If we have parents who are emotionally disengaged, it develops a hunger for connection but with the apprehension of its reliability which leads to ineffective or unhelpful behaviors that manifest in a variety of ways. Maybe you’re texting a crush several times a day hoping for validation that they like you as much as you like them, or you expect your partner to “complete” you. Your desire to feel secure can overwhelm your partner, and consequently, they may pull away which only confirms your anxiously attached feelings of insecurity, so the cycle continues.
Avoidant attachment style develops when parents are neglectful, inconsistent, and unresponsive to a child’s emotional needs, causing the child to lose trust in them and completely detach. This manifests into adulthood as generally disliking when others depend on you, and you don’t like to depend on others. Your quest for independence can often be construed as an attempt to avoid attachment altogether and often means you’re uncomfortable with intimacy and displays of affection. If your partner is frequently complaining about a lack of intimacy and close connection, you may have an avoidant attachment style.
Lastly, children develop a fearful avoidant attachment style through parenting that involves shaming when emotional needs are expressed. This attachment style encourages kids to display a developmentally inappropriate level of independence and a high degree of internal anxiety and distress while appearing calm on the surface. In adulthood, the behaviors associated with this style manifest as someone who is a chronic caretaker or who seems cool, calm, and collected until they become extremely emotionally dysregulated or overwhelmed and avoid reaching out for help due to their distrust of others. Intimacy is avoided because they are afraid others will only hurt them.

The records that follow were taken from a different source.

(* ===== verification/Tracker.v ===== *)
(** * Seccomp notifications ([src/src/runner/tracker.rs], [errno.rs])

    The requests that [Tracker] sends to the kernel through [ioctl], with the
    encodings of its responses.  The kernel is a parameter. *)

From S2P Require Import Prelude Effects.

(** ** Machine integers of the C interface *)

(** [x as u32] for an [i32]. *)
Definition as_u32_of_i32 (x : Z) : Z := (x `mod` 4294967296)%Z.

(** [-x] on [i32] with overflow checks. *)
Definition neg_i32 {E} (x : Z) : exec E Z := if decide (x = i32_MIN) then Panic else Ret (- x)%Z.

Definition O_CLOEXEC : Z := 524288.
Definition SECCOMP_USER_NOTIF_FLAG_CONTINUE : Z := 1.
Definition SECCOMP_ADDFD_FLAG_SETFD : Z := 1.
Definition SECCOMP_ADDFD_FLAG_SEND : Z := 2.

(** [errno::normalize]. *)
Definition normalize {E} (error : Z) : exec E Z :=
  if decide (error > 0)%Z then Ret error
  else if decide (error < 0)%Z then neg_i32 error
  else Ret EIO.

(** [errno::from_io]: an error without a raw OS error counts as [EIO]. *)
Definition from_io (error : IoError) : Z :=
  match error with OsError e => e | CustomError _ => EIO end.

(** ** The structures of the seccomp interface *)

Record seccomp_notif := { notif_id : N; notif_pid : Z; notif_nr : Z; notif_args : list N }.

Record seccomp_notif_resp := { resp_id : N; resp_val : Z; resp_error : Z; resp_flags : Z }.

Record seccomp_notif_addfd := {
  addfd_id : N; addfd_flags : Z; addfd_srcfd : Z; addfd_newfd : Z; addfd_newfd_flags : Z;
}.

(** ** The kernel: [ioctl] on the listener *)

(** Each call returns [rc], and [errno] where [rc] is negative. *)
Class Listener (K : Type) := {
  ioctl_recv : K → (Z * Z * seccomp_notif) * K;
  ioctl_send : seccomp_notif_resp → K → (Z * Z) * K;
  ioctl_addfd : seccomp_notif_addfd → K → (Z * Z) * K;
  ioctl_id_valid : N → K → (Z * Z) * K;
}.

Section tracker.
  Context {K : Type} `{Listener K}.

(** [if rc < 0 { Err(errno::get()) } else { Ok(rc) }]. *)
Definition rc_result (call : K → (Z * Z) * K) : eff K Z Z := λ k,
  let '((rc, errno), k) := call k in
  (if decide (rc < 0)%Z then Throw errno else Ret rc, k).

(** Retries on [EINTR]; the fuel bounds the retries. *)
Fixpoint recv (fuel : nat) : eff K Z seccomp_notif := λ k,
  match fuel with
  | 0 => (NoFuel, k)
  | S fuel =>
      let '((rc, error, req), k) := ioctl_recv k in
      if decide (rc = 0)%Z then (Ret req, k)
      else if decide (error = EINTR) then recv fuel k
      else (Throw error, k)
  end.

Definition send_response (resp : seccomp_notif_resp) : eff K Z () :=
  _ ← rc_result (ioctl_send resp); mret ().

Definition respond (req : seccomp_notif) (value : Z) : eff K Z () :=
  send_response {| resp_id := notif_id req; resp_val := value; resp_error := 0; resp_flags := 0 |}.

Definition respond_errno (req : seccomp_notif) (error : Z) : eff K Z () :=
  error ← eff_lift (normalize error);
  error ← eff_lift (neg_i32 error);
  send_response {| resp_id := notif_id req; resp_val := 0; resp_error := error; resp_flags := 0 |}.

Definition continue_syscall (req : seccomp_notif) : eff K Z () :=
  send_response {| resp_id := notif_id req; resp_val := 0; resp_error := 0;
                   resp_flags := SECCOMP_USER_NOTIF_FLAG_CONTINUE |}.

Definition add_fd (req : seccomp_notif) (src : Z) (cloexec : bool) : eff K Z Z :=
  rc_result (ioctl_addfd
    {| addfd_id := notif_id req; addfd_flags := 0; addfd_srcfd := as_u32_of_i32 src; addfd_newfd := 0;
       addfd_newfd_flags := if cloexec then O_CLOEXEC else 0 |}).

Definition add_fd_and_respond (req : seccomp_notif) (src : Z) (cloexec : bool) : eff K Z Z :=
  rc_result (ioctl_addfd
    {| addfd_id := notif_id req; addfd_flags := SECCOMP_ADDFD_FLAG_SEND;
       addfd_srcfd := as_u32_of_i32 src; addfd_newfd := 0;
       addfd_newfd_flags := if cloexec then O_CLOEXEC else 0 |}).

Definition add_fd_at (req : seccomp_notif) (src target_fd : Z) (cloexec : bool) : eff K Z Z :=
  _ ← eff_lift (check (bool_decide (0 <= target_fd)%Z));
  rc_result (ioctl_addfd
    {| addfd_id := notif_id req; addfd_flags := SECCOMP_ADDFD_FLAG_SETFD;
       addfd_srcfd := as_u32_of_i32 src; addfd_newfd := as_u32_of_i32 target_fd;
       addfd_newfd_flags := if cloexec then O_CLOEXEC else 0 |}).

Definition id_valid (req : seccomp_notif) : eff K Z () :=
  _ ← rc_result (ioctl_id_valid (notif_id req)); mret ().

End tracker.

(** ** Specification *)

(** The kernel answers [n] receives with [EINTR] before it reaches [k']. *)
Inductive interrupted {K} `{Listener K} : nat → K → K → Prop :=
| interrupted_now k : interrupted 0 k k
| interrupted_again n k rc req k1 k' :
    ioctl_recv k = ((rc, EINTR, req), k1) → rc ≠ 0%Z → interrupted n k1 k' → interrupted (S n) k k'.

(** ** Lemmas *)

Lemma neg_i32_ret {E} x : (i32_MIN < x)%Z → neg_i32 (E:=E) x = Ret (- x)%Z.
Proof. intros Hx. unfold neg_i32. rewrite decide_False; [done|]. lia. Qed.

Lemma normalize_ret {E} e : (i32_MIN < e <= i32_MAX)%Z →
  normalize (E:=E) e = Ret (if decide (e = 0%Z) then EIO else Z.abs e).
Proof.
  intros He. unfold normalize. repeat case_decide; try lia; [f_equal; lia| |done].
  rewrite neg_i32_ret by lia. f_equal. lia.
Qed.

(** ** Properties *)

Section properties.
  Context {K : Type} `{Listener K}.

(** Interruptions of the supervisor are invisible: after any number of
    them, [recv] returns the request or the error that the kernel reports
    next. *)
Theorem recv_retries_interruptions n fuel k k1 rc error req k' :
  interrupted n k k1 → ioctl_recv k1 = ((rc, error, req), k') →
  (rc = 0 ∨ error ≠ EINTR)%Z → n < fuel →
  recv fuel k = (if decide (rc = 0%Z) then Ret req else Throw error, k').
Proof.
  intros Hint Hlast Hok. revert fuel.
  induction Hint as [k|n k rc1 req1 k2 k1 Hcall Hrc _ IH]; intros [|fuel] Hfuel; try lia; simpl.
  - rewrite Hlast. case_decide; [done|]. rewrite decide_False; naive_solver.
  - rewrite Hcall, decide_False, decide_True by done. apply IH; [done|lia].
Qed.

(** C40: an answer with an error always makes the system call fail: whatever
    error number is given, sign included, the response carries its magnitude
    as a negative error ([EIO] for zero), no value and no flag; the one
    exception is the number whose negation overflows, which panics. *)
Theorem respond_errno_fails req e k :
  (i32_MIN <= e <= i32_MAX)%Z →
  if decide (e = i32_MIN) then (respond_errno (K:=K) req e k).1 = Panic
  else ∃ error, (i32_MIN < error < 0)%Z ∧ Z.abs error = (if decide (e = 0%Z) then EIO else Z.abs e) ∧
    respond_errno req e k = send_response
      {| resp_id := notif_id req; resp_val := 0; resp_error := error; resp_flags := 0 |} k.
Proof.
  intros He. unfold respond_errno. case_decide as Hmin.
  - subst e. reflexivity.
  - rewrite normalize_ret by lia.
    set (a := if decide (e = 0%Z) then EIO else Z.abs e).
    assert (Ha : (0 < a <= i32_MAX)%Z) by (unfold a, EIO, i32_MAX, i32_MIN in *; case_decide; lia).
    exists (- a)%Z. split; [unfold i32_MIN, i32_MAX in *; lia|]. split; [lia|].
    unfold mbind, eff_bind, eff_lift. rewrite neg_i32_ret; [done|]. unfold i32_MIN. lia.
Qed.

(** A descriptor is installed at an exact position only by [add_fd_at],
    which passes the target unchanged; both forms leave the notification
    unanswered, and [add_fd_and_respond] answers it atomically. *)
Theorem add_fd_requests req src target cloexec k :
  (0 <= src <= i32_MAX)%Z → (0 <= target <= i32_MAX)%Z →
  let newfd_flags := if cloexec : bool then O_CLOEXEC else 0%Z in
  add_fd req src cloexec k = rc_result (ioctl_addfd (Build_seccomp_notif_addfd (notif_id req) 0 src 0 newfd_flags)) k ∧
  add_fd_at req src target cloexec k =
    rc_result (ioctl_addfd (Build_seccomp_notif_addfd (notif_id req) SECCOMP_ADDFD_FLAG_SETFD src target newfd_flags)) k ∧
  add_fd_and_respond req src cloexec k =
    rc_result (ioctl_addfd (Build_seccomp_notif_addfd (notif_id req) SECCOMP_ADDFD_FLAG_SEND src 0 newfd_flags)) k.
Proof.
  intros Hs Ht newfd_flags.
  assert (Hid : ∀ x, (0 <= x <= i32_MAX)%Z → as_u32_of_i32 x = x)
    by (intros x Hx; unfold as_u32_of_i32, i32_MAX in *; rewrite Z.mod_small; lia).
  unfold add_fd, add_fd_at, add_fd_and_respond. rewrite !Hid by done. split_and!; [done| |done].
  by rewrite bool_decide_eq_true_2 by lia.
Qed.

End properties.

(** ** A kernel for the examples *)

(** [sk_next] is the lowest free descriptor of the child. *)
Record SampleKernel := {
  sk_eintr : nat;
  sk_next : Z;
  sk_fds : list Z;
  sk_sent : list seccomp_notif_resp;
}.

Definition sample_req : seccomp_notif :=
  {| notif_id := 7; notif_pid := 100; notif_nr := 257; notif_args := [] |}.

#[export] Instance sample_listener : Listener SampleKernel := {|
  ioctl_recv k :=
    match sk_eintr k with
    | 0 => ((0%Z, 0%Z, sample_req), k)
    | S n => ((-1, EINTR, sample_req)%Z,
              {| sk_eintr := n; sk_next := sk_next k; sk_fds := sk_fds k; sk_sent := sk_sent k |})
    end;
  ioctl_send r k :=
    ((0, 0)%Z, {| sk_eintr := sk_eintr k; sk_next := sk_next k; sk_fds := sk_fds k; sk_sent := r :: sk_sent k |});
  ioctl_addfd a k :=
    if decide (addfd_flags a = SECCOMP_ADDFD_FLAG_SETFD) then
      ((addfd_newfd a, 0%Z), {| sk_eintr := sk_eintr k; sk_next := sk_next k;
                                sk_fds := addfd_newfd a :: sk_fds k; sk_sent := sk_sent k |})
    else
      ((sk_next k, 0%Z), {| sk_eintr := sk_eintr k; sk_next := sk_next k + 1;
                            sk_fds := sk_next k :: sk_fds k; sk_sent := sk_sent k |});
  ioctl_id_valid _ k := ((0, 0)%Z, k);
|}.

Definition sample_kernel : SampleKernel := {| sk_eintr := 2; sk_next := 3; sk_fds := []; sk_sent := [] |}.

Lemma recv_retries_interruptions_witness :
  recv 3 sample_kernel =
    (Ret sample_req, {| sk_eintr := 0; sk_next := 3; sk_fds := []; sk_sent := [] |}).
Proof.
  refine (recv_retries_interruptions 2 3 sample_kernel
    {| sk_eintr := 0; sk_next := 3; sk_fds := []; sk_sent := [] |} 0%Z 0%Z sample_req _ _ eq_refl _ _).
  - eapply interrupted_again; [reflexivity|discriminate|].
    eapply interrupted_again; [reflexivity|discriminate|apply interrupted_now].
  - left. reflexivity.
  - lia.
Defined.

Lemma respond_errno_fails_witness :
  ∃ error, (i32_MIN < error < 0)%Z ∧ Z.abs error = 2%Z ∧
    respond_errno sample_req (-2) sample_kernel = send_response
      {| resp_id := 7; resp_val := 0; resp_error := error; resp_flags := 0 |} sample_kernel.
Proof.
  exact (respond_errno_fails sample_req (-2) sample_kernel ltac:(unfold i32_MIN, i32_MAX; lia)).
Defined.

Lemma add_fd_requests_witness :
  (add_fd_at sample_req 5 1048580 false sample_kernel).1 = Ret 1048580%Z.
Proof.
  rewrite (proj1 (proj2 (add_fd_requests sample_req 5 1048580 false sample_kernel
    ltac:(unfold i32_MAX; lia) ltac:(unfold i32_MAX; lia)))).
  reflexivity.
Defined.
Lemma fork_result_spec attached (k : K) l :
  follows parent l → settled parent l → fork_seen parent attached l →
  eff_post (fork_result parent attached) (k, l) (λ r s, fork_post parent r s.2).
Proof.
  intros Hl Hset Hseen. unfold fork_result, get_regs.
  assert (Hregs : ∀ r, follows parent (l ++ [Traced PTRACE_GETREGS parent r]))
    by (intros r; apply follows_call; [done|done|by intros|by intros; simplify_eq]).
  assert (Hseen' : ∀ r, fork_seen parent attached (l ++ [Traced PTRACE_GETREGS parent r]))
    by (intros r; apply fork_seen_app; [done|set_solver]).
  apply post_request; [|ends_early Hregs]. intros r k' _. simpl. case_decide as Hneg.
  - destruct attached as [c|]; [apply post_throw; ends_early Hregs|]. unfold resume.
    assert (Hcont : ∀ c, follows parent ((l ++ [Traced PTRACE_GETREGS parent r]) ++ [Traced (PTRACE_CONT 0) parent c])).
    { intros c. apply follows_call; [done|apply settled_traced|by intros|by intros; simplify_eq]. }
    assert (Hnone : ∀ c, fork_seen parent None ((l ++ [Traced PTRACE_GETREGS parent r]) ++ [Traced (PTRACE_CONT 0) parent c])).
    { intros c. apply (fork_seen_app parent None); [done|set_solver]. }
    apply post_request; [|ends_early Hcont]. intros c k'' _. simpl. case_decide as Hmin.
    + split; [apply Hcont|]. split; [apply Hnone|]. exists r. split; [set_solver|]. unfold i64_MIN, i32_MAX in *. lia.
    + apply post_ret. split; [apply Hcont|]. split; [apply Hnone|]. exists l, r, c. by rewrite <-app_assoc.
  - case_decide as Hchild; [apply post_throw; ends_early Hregs|]. subst attached.
    case_decide as Hpos.
    + apply post_ret. split; [apply Hregs|]. split_and!; [done|simpl; lia|apply Hseen'|]. exists r. simpl. by rewrite last_snoc.
    + split; [apply Hregs|]. split; [apply Hseen'|]. exists r. split; [set_solver|]. unfold i64_MIN. lia.
Qed.

Lemma fork_loop_spec fuel attached (k : K) l :
  follows parent l → settled parent l → fork_seen parent attached l →
  eff_post (fork_loop fuel parent attached) (k, l) (λ r s, fork_post parent r s.2).
Proof.
  revert attached k l. induction fuel as [|fuel IH]; intros attached k l Hl Hset Hseen; [by apply post_lift; split|].
  cbn [fork_loop]. apply post_wait; cbn [fst snd].
  2:{ intros r l' k' Hno Hr. split; [by eapply follows_retries|]. by destruct r. }
  intros l1 o w k1 Hno Hw. destruct (follows_retries parent parent l l1) as [Hl1 Hset1]; [done..|].
  assert (Hlw : follows parent ((l ++ l1) ++ [Waited parent o w])) by (by apply follows_wait).
  assert (Hsw : fork_seen parent attached ((l ++ l1) ++ [Waited parent o w])).
  { apply fork_seen_app; [|set_solver]. apply fork_seen_app; [done|]. intros r. by eapply no_result_event. }
  apply post_stopped; [|ends_early Hlw]. intros Hstop.
  destruct (is_fork_event (stop_event (wt_status w))) eqn:Hfork.
  - assert (Hset2 : settled parent ((l ++ l1) ++ [Waited parent o w])).
    { apply settled_wait. intros (_ & _ & _ & Hev & _). unfold is_fork_event in Hfork.
      apply bool_decide_eq_true in Hfork. rewrite Hev in Hfork. by destruct Hfork as [|[|]]. }
    assert (Hlm : ∀ r, follows parent (((l ++ l1) ++ [Waited parent o w]) ++ [Traced PTRACE_GETEVENTMSG parent r]))
      by (intros r; apply follows_call; [done|done|by intros|by intros; simplify_eq]).
    apply post_event; cbn [fst snd]; [|ends_early Hlm]. intros m k2 Hm.
    assert (Hne : Z.of_N (pt_msg m) ≠ parent) by (specialize (Hown k1); by rewrite Hm in Hown).
    set (lm := ((l ++ l1) ++ [Waited parent o w]) ++ [Traced PTRACE_GETEVENTMSG parent m]) in *.
    apply post_wait; cbn [fst snd].
    2:{ intros r l' k' Hno' Hr. split; [|by destruct r].
        by apply (follows_retries parent (Z.of_N (pt_msg m)) lm l' (Hlm m) (settled_traced _ _ _ _ _)). }
    intros l2 o2 w2 k3 Hno2 Hw2.
    destruct (follows_retries parent (Z.of_N (pt_msg m)) lm l2 (Hlm m) (settled_traced _ _ _ _ _) Hno2) as [Hl2 Hset3].
    assert (Hlw2 : follows parent ((lm ++ l2) ++ [Waited (Z.of_N (pt_msg m)) o2 w2])) by (by apply follows_wait).
    apply post_stopped; [|ends_early Hlw2]. intros Hstop2. unfold syscall.
    assert (Hls : ∀ r, follows parent (((lm ++ l2) ++ [Waited (Z.of_N (pt_msg m)) o2 w2]) ++ [Traced (PTRACE_SYSCALL 0) parent r])).
    { intros r. apply follows_call; [done|apply settled_wait; by intros []|by intros; simplify_eq|by intros; simplify_eq]. }
    apply post_request; cbn [fst snd]; [|ends_early Hls]. intros r k4 _. apply IH; [done|apply settled_traced|].
    simpl. split; [exists m; split; [unfold lm; set_solver|done]|].
    exists o2, w2. split_and!; [set_solver|done..].
  - destruct (is_syscall_stop (wt_status w)) eqn:Hsys.
    + apply fork_result_spec; [done| |done]. apply settled_wait. intros (_ & _ & _ & _ & Hn). by rewrite Hsys in Hn.
    + assert (Hsig : ∀ r, follows parent (((l ++ l1) ++ [Waited parent o w]) ++
          [Traced (PTRACE_SYSCALL (signal_to_deliver (wt_status w))) parent r])).
      { intros r. unfold signal_to_deliver. case_decide as Hev.
        - apply follows_pass; [done|]. split_and!; [done..|]. rewrite Hsys. intros [].
        - apply follows_call; [done|apply settled_wait; by intros (_ & _ & _ & ? & _)|by intros; simplify_eq..]. }
      unfold syscall. apply post_request; cbn [fst snd]; [|ends_early Hsig]. intros r k2 _.
      apply IH; [done|apply settled_traced|]. apply fork_seen_app; [done|set_solver].
Qed.
Lemma next_creation_spec {E} fuel pre regs signals made f ans res ch k
    (P : ProcessCreationStop → K → Prop) (Q : E → K → Prop) (rest := Creates regs signals made :: f) :
  shows k (running (pre ++ rest) ans res ch) → Forall before_creation pre → reports_cost pre < fuel →
  (∀ k', shows k' (moved (AtCreation regs signals made) f (running rest (ans ++ continued pre) res ch)) →
     P (stop_at pid regs) k') →
  ewp (next_creation_stop fuel target) k P Q.
Proof.
  revert pre ans k. induction fuel as [|fuel IH]; intros pre ans k Hk Hpre Hfuel HP; [lia|].
  cbn [next_creation_stop]. apply ewp_bind, ewp_expect.
  eapply (try_wait_spec _ pre); [exact Hk|done|done| |].
  { intros k' Hnone Hk'. apply ewp_ret, HP. by rewrite Hnone, app_nil_r. }
  intros k' pre' Hk' Hw [Hb Hc Ha]. rewrite <-Ha in HP. specialize (Hb Hpre). clear Ha.
  apply ewp_bind. destruct pre' as [|[| |n req|status|] pre']; try done; apply Forall_cons in Hb as [_ Hb].
  - eapply ewp_poll; [exact Hk'|reflexivity|]. intros k2 Hk2. apply ewp_bind, ewp_lift, wp_check; [done|].
    rewrite decide_False by done.
    apply (IH pre' ans); [exact Hk2|done|unfold reports_cost in *; simpl in *; lia|exact HP].
  - eapply ewp_poll; [exact Hk'|reflexivity|]. intros k2 Hk2. apply ewp_bind, ewp_lift, wp_check; [done|].
    rewrite decide_True by done.
    apply ewp_bind. eapply (continue_next_spec _ n); [exact Hk2|unfold reports_cost in *; simpl in *; lia|].
    intros k3 Hk3. apply (IH pre' (ans ++ [continue_response req]));
      [exact Hk3|done|unfold reports_cost in *; simpl in *; lia|].
    intros k4. rewrite <-app_assoc. apply HP.
Qed.

(** ** Following and rejecting a creation *)

(** A stop for a signal, within a call. *)
Definition inside_stop (status : Z) : Prop :=
  WIFSTOPPED status = true ∧ is_fork_event (stop_event status) = false ∧ is_syscall_stop status = false.

(** What a call may do when its caller goes on: no [vfork]. *)
Definition creation_ok (does : creation) : Prop :=
  match does with
  | Forks event child =>
      (event = PTRACE_EVENT_FORK ∨ event = PTRACE_EVENT_CLONE) ∧ (0 < child <= i32_MAX)%Z ∧ child ≠ pid
  | Refuses error => (0 < error <= i32_MAX)%Z
  end.

(** The value the call returns. *)
Definition creation_value (does : creation) : Z :=
  match does with Forks _ child => child | Refuses error => (- error)%Z end.

Definition finished (result : Z) (child : option Z) (v : view) : view :=
  {| v_place := Running; v_future := v_future v; v_answers := v_answers v;
     v_results := v_results v ++ [result]; v_children := v_children v ++ option_list child |}.

Lemma ewp_io_wait fuel p v status v' k (P : Z → K → Prop) (Q : RunnerError → K → Prop) :
  shows k v → wait_answer pid p (Z.lor 0 WALL) v = Some (Some (waited p status, v')) → 0 < fuel →
  (∀ k', shows k' v' → P status k') → ewp (io (waitpid fuel p 0)) k P Q.
Proof. intros. apply ewp_map_err. by eapply ewp_wait. Qed.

We can also display different expressions of attachment, meaning, most people display characteristics of all of the different attachment styles depending on where they are in their lives and who they are dating. If you want to start by self-educating, I recommend the book “The Attachment Theory Workbook” by Annie Chen, LMFT. This workbook provides quizzes to help you determine your attachment style as well as how different attachment styles and their behaviors interact with one another in case, for example, you have an anxious attachment, and your partner has an avoidant attachment. The only requirement for starting down the path to a healthy, secure attachment style is your willingness to look honestly at your own behavior and believe you can change. You can work on it through self-awareness, education, and therapy (meet our therapists here), and by doing so, you will be working toward having more close, meaningful relationships which studies have shown lead to better health, greater resilience, and more overall life satisfaction.